Human cytomegalovirus (HCMV) is a species-specific virus that establishes a persistent/latent infection in CD34⁺ hematopoietic progenitor cells (HPCs). The ability of HCMV to reactivate from latency is exquisitely linked to changes in cell signaling, which result in HPC differentiation. The Wnt/β-catenin pathway is tightly linked to CD34⁺ HPC homeostasis and differentiation. The majority of the viral and cellular factors involved in the maintenance of HCMV latency and reactivation are still unknown. Our group previously discovered a viral hematopoietic cytokine (pUL7) that promotes cellular differentiation and viral reactivation. Here, we show that the UL7-related RL11 family member UL8 is also required for efficient viral reactivation in CD34⁺ HPCs by interacting with components of the (Wnt)/β-catenin pathway. Pull-down experiments demonstrate that UL8 and β-catenin interact with Dishevelled-2 (DVL2) through their PDZ-binding domains, and this interaction promotes β-catenin stabilization and transcriptional activation. Disrupting the interaction among UL8, β-catenin, and DVL2 blocks HCMV reactivation in vitro and in vivo, similar to deletion of UL8. This is the first observation that Wnt signaling components are essential for HCMV reactivation, unlike α- and γ-herpesvirus that require an active Wnt pathway to maintain latency.
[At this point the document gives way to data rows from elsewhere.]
(** [mkdir(parents=True, exist_ok=True)], when it returns, leaves a
    directory. *)
Lemma mkdir_parents_rev_dir (rp : list string) :
  forall w w' : world,
  Os.mkdir_parents_rev rp w = (w', Ret tt) ->
  Fs.is_dir_node (Fs.lookup (files w') (rev rp)) = true.
Proof.
  assert (Hmk : forall p w w', p <> [] -> Os.mkdir p w = (w', Ret tt) ->
                               Fs.is_dir_node (Fs.lookup (files w') p) = true).
  { intros p w w' Hne. unfold Os.mkdir, bind, get_files, raise, put_files.
    destruct (Fs.lookup (files w) p); [discriminate|].
    destruct (Fs.lookup (files w) (PurePath.parent p)) as [[?|?]|]; try discriminate.
    intros H. inversion H. simpl. rewrite lookup_set_eq by exact Hne. reflexivity. }
  induction rp as [|a rp IH]; intros w w' H.
  - reflexivity.
  - pose proof (rev_cons_nonempty a rp) as Hne.
    cbn [Os.mkdir_parents_rev] in H.
    destruct (Os.mkdir (rev (a :: rp)) w) as [w1 [[]|e]] eqn:E.
    + inversion H; subst. eapply Hmk; eassumption.
    + destruct (is_FileNotFoundError e).
      * unfold bind in H.
        destruct (Os.mkdir_parents_rev rp w1) as [w2 [[]|e2]]; [|discriminate].
        destruct (Os.mkdir (rev (a :: rp)) w2) as [w3 [[]|e3]] eqn:E3.
        -- inversion H; subst. eapply Hmk; eassumption.
        -- destruct (Fs.is_dir_node (Fs.lookup (files w3) (rev (a :: rp)))) eqn:Ed;
             [|discriminate].
           inversion H; subst. exact Ed.
      * destruct (Fs.is_dir_node (Fs.lookup (files w1) (rev (a :: rp)))) eqn:Ed;
          [|discriminate].
        inversion H; subst. exact Ed.
Qed.





End ParentSurvives.

(** ** The deduplication pass *)

Section Dedup.

(** The loop of [dedup_sparse_zero] never raises; it only removes, and it
    removes exactly listed text files whose stem is among the stems of the
    binary files; after it, no such listed path names a regular file. *)
Lemma dedup_loop (has_bin : list string) (txts : list path) :
  forall w : world,
  exists w',
    for_each txts
      (fun txt =>
         if mem_string (PurePath.stem txt) has_bin then
           fun w =>
             match Os.unlink txt w with
             | (w', Ret _) =>
                 print ("[CLEAN] removed duplicate text file: " ++ PurePath.name txt) w'
             | (w', Raise ex) =>
                 print ("[WARN] failed to remove " ++ PurePath.str txt ++ ": "
                        ++ str_of_exn ex) w'
             end
         else ret tt) w = (w', Ret tt)
    /\ (forall q, Fs.lookup (files w') q = Fs.lookup (files w) q
                  \/ (Fs.lookup (files w') q = None /\ In q txts
                      /\ mem_string (PurePath.stem q) has_bin = true))
    /\ (forall q, In q txts -> mem_string (PurePath.stem q) has_bin = true ->
                  Fs.is_file_node (Fs.lookup (files w') q) = false).
Proof.
  induction txts as [|txt txts IH]; intros w.
  - exists w. simpl. unfold ret. repeat split; auto. intros q [].
  - cbn [for_each]. unfold bind at 1.
    destruct (mem_string (PurePath.stem txt) has_bin) eqn:Em.
    + unfold Os.unlink at 1. unfold bind at 1. unfold get_files at 1.
      destruct (Fs.lookup (files w) txt) as [[d t|t]|] eqn:El.
      * (* a regular file: unlinked *)
        unfold put_files, print. cbn [files stdout clock calls].
        match goal with |- context [for_each txts ?b ?w1] =>
          destruct (IH w1) as [w' [Hrun [Hfr Hnf]]] end.
        cbn [files] in Hfr.
        assert (Htne : txt <> []) by (intros ->; simpl in El; discriminate).
        exists w'. split; [exact Hrun|]. split.
        -- intros q. destruct (Hfr q) as [H|[H1 [H2 H3]]].
           ++ destruct (list_eq_dec string_dec q txt) as [->|Hq].
              ** right. rewrite H, lookup_remove_eq by exact Htne.
                 repeat split; auto. left; reflexivity.
              ** left. rewrite H. apply lookup_remove_ne. exact Hq.
           ++ right. repeat split; auto. right; exact H2.
        -- intros q [<-|Hq] Hm.
           ++ destruct (Hfr txt) as [H|[H _]]; rewrite H; [|reflexivity].
              rewrite lookup_remove_eq by exact Htne. reflexivity.
           ++ apply Hnf; assumption.
      * (* a directory: the failure is reported *)
        unfold raise, print. cbn [files stdout clock calls].
        match goal with |- context [for_each txts ?b ?w1] =>
          destruct (IH w1) as [w' [Hrun [Hfr Hnf]]] end.
        cbn [files] in Hfr.
        exists w'. split; [exact Hrun|]. split.
        -- intros q. destruct (Hfr q) as [H|[H1 [H2 H3]]]; [left; exact H|].
           right. repeat split; auto. right; exact H2.
        -- intros q [<-|Hq] Hm.
           ++ destruct (Hfr txt) as [H|[H _]]; rewrite H; [|reflexivity].
              rewrite El. reflexivity.
           ++ apply Hnf; assumption.
      * unfold Os.no_entry, raise, print. cbn [files stdout clock calls].
        match goal with |- context [for_each txts ?b ?w1] =>
          destruct (IH w1) as [w' [Hrun [Hfr Hnf]]] end.
        cbn [files] in Hfr.
        exists w'. split; [exact Hrun|]. split.
        -- intros q. destruct (Hfr q) as [H|[H1 [H2 H3]]]; [left; exact H|].
           right. repeat split; auto. right; exact H2.
        -- intros q [<-|Hq] Hm.
           ++ destruct (Hfr txt) as [H|[H _]]; rewrite H; [|reflexivity].
              rewrite El. reflexivity.
           ++ apply Hnf; assumption.
    + unfold ret at 1.
      destruct (IH w) as [w' [Hrun [Hfr Hnf]]].
      exists w'. split; [exact Hrun|]. split.
      * intros q. destruct (Hfr q) as [H|[H1 [H2 H3]]]; [left; exact H|].
        right. repeat split; auto. right; exact H2.
      * intros q [<-|Hq] Hm; [congruence|]. apply Hnf; assumption.
Qed.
Detailed understanding of how the Wnt network is manipulated by herpesviruses will improve our ability to develop targeted therapeutics. IMPORTANCE CD34⁺ hematopoietic progenitor cells (HPCs) are an important cellular reservoir for latent human cytomegalovirus (HCMV). Several HCMV genes are expressed during latency that are involved with the maintenance of the viral genome in CD34⁺ HPC. However, little is known about the process of viral reactivation in these cells. Here, we describe a viral protein, pUL8, and its interaction and stabilization with members of the Wnt/β-catenin pathway as an important component of viral reactivation. We further define that pUL8 and β-catenin interact with DVL2 via a PDZ-binding domain, and loss of UL8 interaction with β-catenin-DVL2 restricts viral reactivation. Our findings will be instrumental in understanding the molecular processes involved in HCMV reactivation in order to design new antiviral therapeutics.